(Action item) Please show every line from the entries that carries the word "negb".

---------- Material provided ----------

Definition authenticated (session req : bytes) : bool :=
  match header_value req (str "Cookie") with
  | None => false
  | Some p => let rest := match strstr p CRLF with Some e => length e | None => O end in
              cookie_loop (S (length p)) session p rest
  end.

(** ** JSON *)

Definition isxdigit (c : byte) : bool :=
  isdigit c || ((65 <=? c) && (c <=? 70)) || ((97 <=? c) && (c <=? 102)).

(** The value of the hexadecimal digits among the next four characters. *)
Fixpoint hex_prefix (k : nat) (v : Z) (p : bytes) : Z :=
  match k, p with
  | S k', c :: p' => if isxdigit c
                     then hex_prefix k' (v * 16 + (if isdigit c then c - 48 else 10 + tolower c - 97)) p'
                     else v
  | _, _ => v
  end.

(** [Overrun]: the reader moves past the end of the text, and what it reads
    there is not determined by the request. *)
Inductive json_result := Found (value : bytes) | Missing | Overrun.

(** The value of an escape other than [u]. *)
Definition unescape (c : byte) : byte :=
  if c =? 110 then NL else if c =? 114 then CR else if c =? 116 then TAB
  else if c =? 98 then 8 else if c =? 102 then 12 else c.

(** A character is consumed in each turn: the length is enough fuel. *)
Fixpoint json_decode (fuel : nat) (p out : bytes) : json_result :=
  match fuel, p with
  | _, [] => Missing
  | O, _ => Missing
  | S f, c :: p =>
      if c =? DQ then Found out
      else if c =? BACKSLASH then
        match p with
        | [] => Overrun
        | e :: p =>
            if e =? 117 then
              let v := hex_prefix 4 0 p in
              if (length p <? 4)%nat then Overrun
              else json_decode f (drop 4 p) (out ++ [if v <? 128 then v else 63])
            else json_decode f p (out ++ [unescape e])
        end
      else json_decode f p (out ++ [c])
  end.

Definition json_string (json key : bytes) : json_result :=
  match strstr json (quote key) with
  | None => Missing
  | Some p =>
      let p := skip_space (drop (length (quote key)) p) in
      if negb (peek p =? 58) then Missing
      else let p := skip_space (drop 1 p) in
           if negb (peek p =? DQ) then Missing
           else json_decode (length p) (drop 1 p) []
  end.

Definition json_escape (c : byte) : bytes :=
  if (c =? DQ) || (c =? BACKSLASH) then [BACKSLASH; c]
  else if c =? NL then str "\n" else if c =? CR then str "\r" else if c =? TAB then str "\t"
  else if c <? 32 then str "\u00" ++ hex_byte c else [c].

Definition json_quote (s : bytes) : bytes := quote (s ≫= json_escape).

(** ** Requests *)

Inductive received := Failed | TooLarge | Request (buf : bytes) (header_len body_len : nat).

(** [cap] doubles up to [REQ_MAX]; [want] is [None] until the end of the headers
    has been seen.  Every read brings at least one byte. *)
Fixpoint read_loop (fuel cap : nat) (buf : bytes) (want : option (nat * nat)) : st socket received :=
  match fuel with
  | O => mret Failed
  | S f =>
      if (length buf =? cap)%nat && (REQ_MAX <=? cap)%nat then mret TooLarge
      else
      let cap := if (length buf =? cap)%nat then Nat.min (cap * 2) REQ_MAX else cap in
      z ← recv (cap - length buf);
      match z with
      | None => mret Failed
      | Some d =>
          let buf := buf ++ d in
          let want' :=
            match want, strstr (cstr buf) (CRLF ++ CRLF) with
            | None, Some marker =>
                let header_len := (length (cstr buf) - length marker + 4)%nat in
                let content := match header_value (cstr buf) (str "Content-Length") with
                               | Some cl => value_or_0 (strtoul cl)
                               | None => 0
                               end in
                Some (header_len, content)
            | Some (h, b), _ => Some (h, Z.of_nat b)
            | None, None => None
            end in
          match want' with
          | None => read_loop f cap buf None
          | Some (header_len, content) =>
              if Z.of_nat REQ_MAX - Z.of_nat header_len <? content then mret TooLarge
              else
              let body_len := Z.to_nat content in
              if (header_len + body_len <=? length buf)%nat
              then mret (Request (take (header_len + body_len) buf) header_len body_len)
              else read_loop f cap buf (Some (header_len, body_len))
          end
      end
  end.

Definition read_request : st socket received := fun k =>
  read_loop (S (length (s_in k))) (Z.to_nat 8192) [] None k.

(** ** Paths *)

(** The components of a relative path: none is [..] and none is empty. *)
Fixpoint components_ok (fuel : nat) (p : bytes) : bool :=
  match fuel, p with
  | _, [] => true
  | O, _ => false
  | S f, _ =>
      let p := (span (fun c => negb (c =? SLASH)) p).2 in
      let '(component, q) := span (Z.eqb SLASH) p in
      if bytes_eqb component (str "..") || (length component =? 0)%nat then false
      else components_ok f q
  end.

Definition safe_path (cwd : option bytes) (name : bytes) : option bytes :=
  if (peek name =? NUL) || (peek name =? SLASH) then None
  else match cwd with
       | None => None
       | Some cwd =>
           if negb (components_ok (S (length name)) name) then None
           else let out := cwd ++ SLASH :: name in
                if (PATH_MAX <=? length out)%nat then None else Some out
       end.

Fixpoint url_decode (src : bytes) : bytes :=
  match src with
  | [] => []
  | c :: rest =>
      match rest with
      | a :: b :: rest' =>
          if (c =? 37) && isxdigit a && isxdigit b
          then (digit_value a * 16 + digit_value b) :: url_decode rest'
          else (if c =? 43 then SP else c) :: url_decode rest
      | _ => (if c =? 43 then SP else c) :: url_decode rest
      end
  end.

(** ** The handlers *)

Definition serve_file (name type : bytes) : st web unit :=
  dir ← gets (fun s => web_dir s.1);
  let path := dir ++ SLASH :: name in
  if (PATH_MAX <=? length path)%nat then on_snd (json_error 500 "web path too long")
  else
  found ← on_world (file_read path);
  match found with
  | None => on_snd (json_error 404 "not found")
  | Some data =>
      bad ← fails;
      if (bad : bool) || (4 * 1024 * 1024 <? Z.of_nat (length data))
      then on_snd (json_error 500 "cannot read asset")
      else on_snd (reply 200 type [] data)
  end.

Definition key (k : string) : bytes := quote (str k) ++ str ":".

Definition missing_body (path : bytes) : bytes :=
  str "{" ++ key "ok" ++ str "true," ++ key "exists" ++ str "false," ++ key "path" ++ quote path
  ++ str "," ++ key "content" ++ quote [] ++ str "}" ++ [NL].

Definition open_body (path data : bytes) : bytes :=
  str "{" ++ key "ok" ++ str "true," ++ key "exists" ++ str "true," ++ key "path" ++ quote path
  ++ str "," ++ key "bytes" ++ print_int (Z.of_nat (length data)) ++ str "," ++ key "content"
  ++ json_quote data ++ str "}" ++ [NL].

Definition api_open (target : bytes) : st web unit :=
  cwd ← gets (fun s => ws_cwd s.1);
  match (match strstr target (str "?path=") with
         | Some q => safe_path cwd (cstr (url_decode (drop 6 q)))
         | None => None
         end) with
  | None => on_snd (json_error 400 "invalid relative path")
  | Some path =>
      bad ← fails;                                   (* open *)
      if bad : bool then on_snd (json_error 400 "cannot open file")
      else
      found ← on_world (file_read path);
      match found with
      | None => on_snd (reply 200 JSON [] (missing_body path))
      | Some data =>
          bad ← fails;                               (* fstat, S_ISREG *)
          if bad : bool then on_snd (json_error 400 "not a regular file")
          else if FILE_MAX <? Z.of_nat (length data) then on_snd (json_error 413 "file exceeds 1 MiB")
          else
          bad ← fails;                               (* read *)
          if bad : bool then on_snd (json_error 500 "read failed")
          else on_snd (reply 200 JSON [] (open_body path data))
      end
  end.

----------

(Task answer)
      if negb (peek p =? 58) then Missing
           if negb (peek p =? DQ) then Missing
      let p := (span (fun c => negb (c =? SLASH)) p).2 in
           if negb (components_ok (S (length name)) name) then None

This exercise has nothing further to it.